Isaac, who had been proposed for a position solely in Afro and had expressed no interest in becoming the department's chairman, did not fit into any of the categories for ad hoc consideration, the report alleges.
When questioned about the report last week, Dean Rosovsky said that he found some "serious inaccuracies" in it and that "it is simply untrue" that the ad hoc committee members were instructed to consider only candidates for joint appointment.
Rosovsky said that in addition, the report's assertion that the Faculty is interested only in finding joint appointments for Afro is incorrect.
"We have always contemplated both joint appointments and appointments emanating from Afro," he said.
No one instructed the ad hoc members to recommend only those candidates interested in becoming chairman of Afro, he added.

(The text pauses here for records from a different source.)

Lemma consume_lookup saved id st cid :
  TOTPChallenges (ConsumeTOTPChallenge saved id st).1 !! cid =
  if decide (id = cid) then None else TOTPChallenges st !! cid.
Proof.
  unfold ConsumeTOTPChallenge. destruct (TOTPChallenges st !! id) eqn:E; cbn [fst].
  - cbn. destruct (decide (id = cid)) as [<-|]; [apply lookup_delete_eq|by apply lookup_delete_ne].
  - by destruct (decide (id = cid)) as [<-|].
Qed.

Lemma op_budget okUser cid st st' :
  auth_op okUser (fun c => chID c ≠ cid) st st' →
  challenge_ok cid st → challenge_ok cid st' ∧ budget cid st' <= budget cid st.
Proof.
  intros H Hok. destruct H as [now order saved s|saved id|now saved c Hc|saved id|saved id|saved id c
    |saved id step|saved id _|saved u _].
  - by apply budget_same.
  - apply budget_same; [|done]. unfold DeleteSession. by destruct (Sessions st !! id).
  - unfold PutTOTPChallenge. set (cs := filter _ _).
    assert (cs !! cid = TOTPChallenges st !! cid ∨ cs !! cid = None) as Hcs.
    { unfold cs. rewrite map_lookup_filter. destruct (TOTPChallenges st !! cid); cbn; [|by left].
      case_guard; [by left|by right]. }
    destruct (_ <=? _)%nat; cbn [fst]; (destruct Hcs; [apply budget_same|apply budget_gone]);
      cbn; try done; by rewrite lookup_insert_ne.
  - pose proof (consume_lookup saved id st cid) as E. destruct (decide (id = cid)).
    + by apply budget_gone.
    + by apply budget_same.
  - destruct (decide (id = cid)) as [->|Hne].
    + destruct (fail_budget cid saved st Hok) as [? ?]. split; [done|]. pose proof (budget_nonneg cid st). lia.
    + apply budget_same; [|done]. unfold FailTOTPChallenge. destruct (TOTPChallenges st !! id); [|done]. cbn.
      destruct (_ <=? _); [by rewrite lookup_delete_ne|by rewrite lookup_insert_ne].
  - apply budget_same; [|done]. unfold ConsumeRecoveryCode. by repeat case_match.
  - apply budget_same; [|done]. unfold AdvanceTOTPStep. by repeat case_match.
  - apply budget_same; [|done]. unfold BumpSecurityEpoch. by repeat case_match.
  - by apply budget_same.
Qed.
(* ===== verification/Nft.v ===== *)
(** * The guard ruleset ([internal/network/nft.go])

    [NormalizeNFTPlan] and its helpers and the renderer [GenerateNFTPlan].  A
    plan is given a meaning as a packet filter: the chain of rules in the order
    the renderer writes them, first match wins, drop at the end.  The theorems
    say that normalization keeps that meaning, that the rendered statements
    have it, and that no value of a plan can add a line to the ruleset.

    [strconv.Quote], whose choice of escapes depends on the tables of
    [unicode], is a parameter with the two laws the renderer relies on. *)

From Stdlib Require Import ZArith Lia Ascii.
From stdpp Require Import gmap strings sorting.
From S2P Require Import Prelude GoStr IpAddr IpNet.

Local Open Scope Z_scope.

Record NFTInputRule := mkInput {
  rInterface : string; SourceCIDRs : list string; rProtocol : string; rPorts : list Z;
  rAction : string; rComment : string }.
Record NFTNotrackUDP := mkNotrack { ntAddr : string; ntPort : Z }.
Record NFTPlan := mkNFTPlan {
  InterfaceName : string; WireGuardCIDR : string;
  PublicTCP : list Z; PublicUDP : list Z; WireGuardTCP : list Z; WireGuardUDP : list Z;
  InputRules : list NFTInputRule; NotrackUDP : list NFTNotrackUDP }.

#[export] Instance NFTInputRule_eq_dec : EqDecision NFTInputRule.
Proof. solve_decision. Defined.
#[export] Instance NFTNotrackUDP_eq_dec : EqDecision NFTNotrackUDP.
Proof. solve_decision. Defined.
#[export] Instance NFTPlan_eq_dec : EqDecision NFTPlan.
Proof. solve_decision. Defined.

Definition NFTActionAccept : string := "accept".
Definition NFTActionDrop : string := "drop".
Definition NFTProtoTCP : string := "tcp".
Definition NFTProtoUDP : string := "udp".
Definition NFTProtoAny : string := "any".

Inductive nftError :=
| ErrIfaceName (name : string) | ErrWgCIDR (v : string) | ErrWgNotIPv4 (v : string)
| ErrPort (p : Z) | ErrPublicTCP (e : nftError) | ErrPublicUDP (e : nftError)
| ErrWireGuardTCP (e : nftError) | ErrWireGuardUDP (e : nftError)
| ErrInputRule (i : nat) (e : nftError) | ErrRuleAction (v : string) | ErrRuleProtocol (v : string)
| ErrRulePorts (e : nftError) | ErrAnyCarriesPorts | ErrSource (v : string)
| ErrNotrack (i : nat) (addr : string) (port : Z).

#[export] Instance nftError_eq_dec : EqDecision nftError.
Proof. intros x y. unfold Decision. repeat decide equality. Defined.

Definition wrap_err {E F A} (f : E → F) (m : res E A) : res F A :=
  match m with Ok a => Ok a | Err e => Err (f e) end.

(** ** Normalization *)

(** [ifaceNameRe]: one to fifteen of a conservative set. *)
Definition iface_byte (c : ascii) : bool :=
  is_upper c || is_lower c || is_digit c || (c =?? "_"%char) || (c =?? "."%char) || (c =?? "-"%char).
Definition ifaceNameRe (s : string) : bool :=
  let l := bytes_of s in ((1 <=? length l) && (length l <=? 15))%nat && forallb iface_byte l.

Fixpoint ports_loop (seen ports : list Z) : res nftError (list Z) :=
  match ports with
  | [] => Ok []
  | p :: ports =>
    if (p <? 1) || (65535 <? p) then Err (ErrPort p)
    else if mem p seen then ports_loop seen ports
    else cons p <$> ports_loop (p :: seen) ports
  end.
Definition normalizePorts (ports : list Z) : res nftError (list Z) := sort_ints <$> ports_loop [] ports.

The reason that Afro was not allowed to make the nominations for permanent posts in the department, as is normally the case, Rosovsky said, is because "tenure decision have to be made by tenured people" and Afro had only one tenured person, Eward Guinier '33, chairman of Afro.
Rosovsky disagreed with the Afro committee's demand to discount the ad hoc proceedings and its feeling that Isaac was treated fairly. "Issac was considered by the established rules" and procedures of the University he said.